The new therapeutic treatment developed by researchers is based on shutting down the viral hepatitis B genome located in the nucleus of infected liver cells.
Upon infection of the liver cell, the viral genome is transformed inside the nucleus into a closed circular DNA molecule.
This deoxyribonucleic acid is a stable molecule known as covalently closed circular DNA (cccDNA) and serves as the template for the production of new viruses. The cccDNA represents the central reservoir of the hepatitis B viruses and enables their persistence in the liver.
The point of attack of their therapy is the viral HBx protein, which protects the cccDNA in the cell nucleus from silencing by preventing a host factor (SMC complex) from binding to it. The team treated the animals on the one hand with the antiviral cytokine interferon-alpha, which was already shown to reduce viral RNA, and on the other they suppressed the formation of the HBx protein by RNA interference, a method in which the translation from RNA to protein is inhibited.
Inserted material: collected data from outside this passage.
Lemma mock_analysis_score (g : Rng) :
  rng_ok g ->
  exists normalized dominantEmotion shockScore,
    Mock.analysis g =
    (Some (normalized, dominantEmotion, shockScore),
     {| samples := samples g; cursor := 7 + cursor g |}) /\
    (153 # 10) <= shockScore /\ shockScore <= (482 # 10).
Proof.
  intros Hg. sample_bounds Hg g. cbn [Nat.add] in *.
  unfold Mock.analysis. unfold bind at 1. rewrite (mockEmotions_run g).
  cbv zeta. rewrite normalize_seven. cbv zeta. cbn [Nat.add].
  set (a := samples g (cursor g) * 15).
  set (b := samples g (S (cursor g)) * 10).
  set (c := 20 + samples g (S (S (cursor g))) * 40).
  set (d := samples g (S (S (S (cursor g)))) * 25).
  set (e := samples g (S (S (S (S (cursor g))))) * 15).
  set (f := 10 + samples g (S (S (S (S (S (cursor g)))))) * 30).
  set (h := 10 + samples g (S (S (S (S (S (S (cursor g))))))) * 30).
  set (t := Mock.total _).
  assert (Et : t == 0 + a + b + c + d + e + f + h) by reflexivity.
  assert (Ht : 0 < t) by (unfold a, b, c, d, e, f, h in Et; lra).
  do 3 eexists. split; [reflexivity|].
  set (n := c * 2 + f * (15 # 10) + b * (8 # 10) + d * (3 # 10) +
            a * (2 # 10) + e * (1 # 10)).
  assert (Ew : weighted [("angry", a / t * 100); ("disgust", b / t * 100);
                         ("fear", c / t * 100); ("happy", d / t * 100);
                         ("sad", e / t * 100); ("surprise", f / t * 100);
                         ("neutral", h / t * 100)] == n / t * 100).
  { rewrite weighted_seven. unfold n, Qdiv. ring. }
  assert (Hlo : (67 # 125) <= n / t).
  { apply Qle_shift_div_l; [exact Ht|]. unfold n, a, b, c, d, e, f, h in *. lra. }
  assert (Hhi : n / t <= (135 # 80)).
  { apply Qle_shift_div_r; [exact Ht|]. unfold n, a, b, c, d, e, f, h in *. lra. }
  match goal with
  | |- _ <= calculateShockScore ?o /\ _ =>
      destruct (calculateShockScore_between o (268 # 5) (675 # 4))
        as [Hbelow Habove];
        [rewrite Ew; lra | rewrite Ew; lra | vm_compute; discriminate |]
  end.
  split.
  - eapply Qle_trans; [|exact Hbelow]. vm_compute. discriminate.
  - eapply Qle_trans; [exact Habove|]. vm_compute. discriminate.
Qed.

(** X7: the simple route and the Netlify function, which answer with the
    mock analysis, always answer 200 and never 500, with a shock score
    between 15.3 and 48.2. *)
Theorem mock_endpoints_score_range (g : Rng) :
  rng_ok g ->
  (exists body s,
     serve ExpressAnalyzeSimple g = (200%Z, Some body) /\
     field body "shockScore" = Some (JNum s) /\
     (153 # 10) <= s /\ s <= (482 # 10)) /\
  (exists body s,
     serve (NetlifyFunction post_event) g = (200%Z, Some body) /\
     field body "shockScore" = Some (JNum s) /\
     (153 # 10) <= s /\ s <= (482 # 10)).
Proof.
  intros Hg. destruct (mock_analysis_score g Hg) as (n & d & s & E & Hlo & Hhi).
  split.
  - exists (JObj (Mock.aggregate (n, d, s) ++ [("_mode", JStr "mock")])), s.
    split; [|split; [reflexivity | split; assumption]].
    unfold serve, AnalyzeSimple.analyze_frame. unfold bind. rewrite E.
    reflexivity.
  - exists (JObj (Mock.aggregate (n, d, s) ++
                  [("_mode", JStr "mock"); ("_platform", JStr "netlify")])), s.
    split; [|split; [reflexivity | split; assumption]].
    unfold serve, Netlify.handler, post_event. cbn [Netlify.httpMethod].
    change (String.eqb "POST" "OPTIONS") with false.
    change (String.eqb "POST" "POST") with true.
    cbn [negb]. cbv iota. unfold bind. rewrite E. reflexivity.
Qed.

Lemma mock_endpoints_score_range_witness :
  (exists body s,
     serve ExpressAnalyzeSimple half_rng = (200%Z, Some body) /\
     field body "shockScore" = Some (JNum s) /\
     (153 # 10) <= s /\ s <= (482 # 10)) /\
  (exists body s,
     serve (NetlifyFunction post_event) half_rng = (200%Z, Some body) /\
     field body "shockScore" = Some (JNum s) /\
     (153 # 10) <= s /\ s <= (482 # 10)).
Proof.
  apply (mock_endpoints_score_range half_rng).
  intros n. simpl. split; [discriminate | reflexivity].
Defined.

(** ** The analyze route, whatever the analyzer does *)

(** X8: once the frame is stored, every settled run of the analyzer (one
    that was resolved, with a face, without a face, with no result or with a
    result without emotions, or one that was rejected) is answered 200 with
    a boolean [faceDetected]; the error middleware is not reached. *)
Theorem stored_frame_is_always_answered
    (buffer : string) (env : Analyze.Env) (g : Rng) :
  Analyze.mkdir env = Analyze.Done ->
  Analyze.writeFile env = Analyze.Done ->
  exists body detected,
    fst (Analyze.analyze_frame {| Analyze.file := Some buffer |} env g) =
      Respond 200 body /\
    field body "faceDetected" = Some (JBool detected).
Proof.
  intros Hmk Hwr. unfold Analyze.analyze_frame. cbn [Analyze.file].
  rewrite Hmk, Hwr.
  destruct (Analyze.python env) as [err|results].
  - rewrite mock_fallback_run. cbv zeta. do 2 eexists. split; reflexivity.
  - unfold Analyze.on_results. destruct (head results) as [analysis|].
    + destruct (Analyze.faceDetected analysis).
      * destruct (Analyze.emotions analysis) as [emotions|].
        -- do 2 eexists. split; reflexivity.
        -- rewrite mock_fallback_run. cbv zeta. do 2 eexists. split; reflexivity.
      * do 2 eexists. split; reflexivity.
    + do 2 eexists. split; reflexivity.
Qed.

Lemma stored_frame_is_always_answered_witness :
  exists body detected,
    fst (Analyze.analyze_frame frame_request env_analyzer_rejects half_rng) =
      Respond 200 body /\
    field body "faceDetected" = Some (JBool detected).
Proof.
  apply (stored_frame_is_always_answered "jpeg" env_analyzer_rejects half_rng);
    reflexivity.
Defined.

(** X9: a face that the analyzer reports with non-negative emotion values
    is answered with those values unchanged and with their shock score,
    which lies in [0, 100], and no random number is drawn. *)
Theorem detected_face_is_scored
    (buffer : string) (env : Analyze.Env) (g : Rng)
    (analysis : Analyze.Analysis) (rest : list Analyze.Analysis) (emotions : obj) :
  Analyze.mkdir env = Analyze.Done ->
  Analyze.writeFile env = Analyze.Done ->
  Analyze.python env = Analyze.Resolves (analysis :: rest) ->
  Analyze.faceDetected analysis = true ->
  Analyze.emotions analysis = Some emotions ->
  nonneg emotions ->
  exists body s,
    Analyze.analyze_frame {| Analyze.file := Some buffer |} env g =
      (Respond 200 body, g) /\
    field body "emotions" = Some (of_obj emotions) /\
    field body "shockScore" = Some (JNum s) /\
    s = calculateShockScore emotions /\ 0 <= s /\ s <= 100.
Proof.
  intros Hmk Hwr Hpy Hface Hemo Hnn.
  unfold Analyze.analyze_frame. cbn [Analyze.file]. rewrite Hmk, Hwr, Hpy.
  unfold Analyze.on_results. cbn [head]. rewrite Hface, Hemo.
  destruct (score_range emotions Hnn) as [Hbelow Habove].
  destruct (Analyze.dominantEmotion analysis);
    do 2 eexists; (split; [reflexivity|]); (split; [reflexivity|]);
    (split; [reflexivity|]); (split; [reflexivity|]); split; assumption.
Qed.

Lemma detected_face_is_scored_witness :
  exists body s,
    Analyze.analyze_frame frame_request env_face half_rng =
      (Respond 200 body, half_rng) /\
    field body "emotions" = Some (of_obj three_emotions) /\
    field body "shockScore" = Some (JNum s) /\
    s = calculateShockScore three_emotions /\ 0 <= s /\ s <= 100.
Proof.
  apply (detected_face_is_scored "jpeg" env_face half_rng
           {| Analyze.faceDetected := true;
              Analyze.emotions := Some three_emotions;
              Analyze.dominantEmotion := Some "fear" |} [] three_emotions);
    try reflexivity.
  intros k v. unfold three_emotions. simpl.
  repeat (match goal with
          | |- (if ?b then _ else _) = _ -> _ => destruct b
          end);
    intros E; inversion E; discriminate.
Defined.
In both cases, they were able to abrogate HBx production in most infected cells, and thus to deactivate the cccDNA through reappearance of the host restriction factor. In addition, they combined this treatment with the administration of bulevirtide, able to prevent the entry of HBV into the cells and thus a reinfection.
In this way, the effect of the cccDNA deactivation could be maintained even beyond the end of treatment. Bulevirtide, better known by the research name myrcludex, was co-developed in the DZIF and has recently been approved for the European market as an active substance in the treatment of hepatitis D.
"This combination therapy was able to achieve the sustained shutting down of the cccDNA in infected cells," Prof. Dandri explains. She directs the "HBV Cure" project in the DZIF and the "Virushepatitis" working group in the UKE. Even though it has as yet only been tested in the mouse model, Prof. Dandri is convinced of the combination.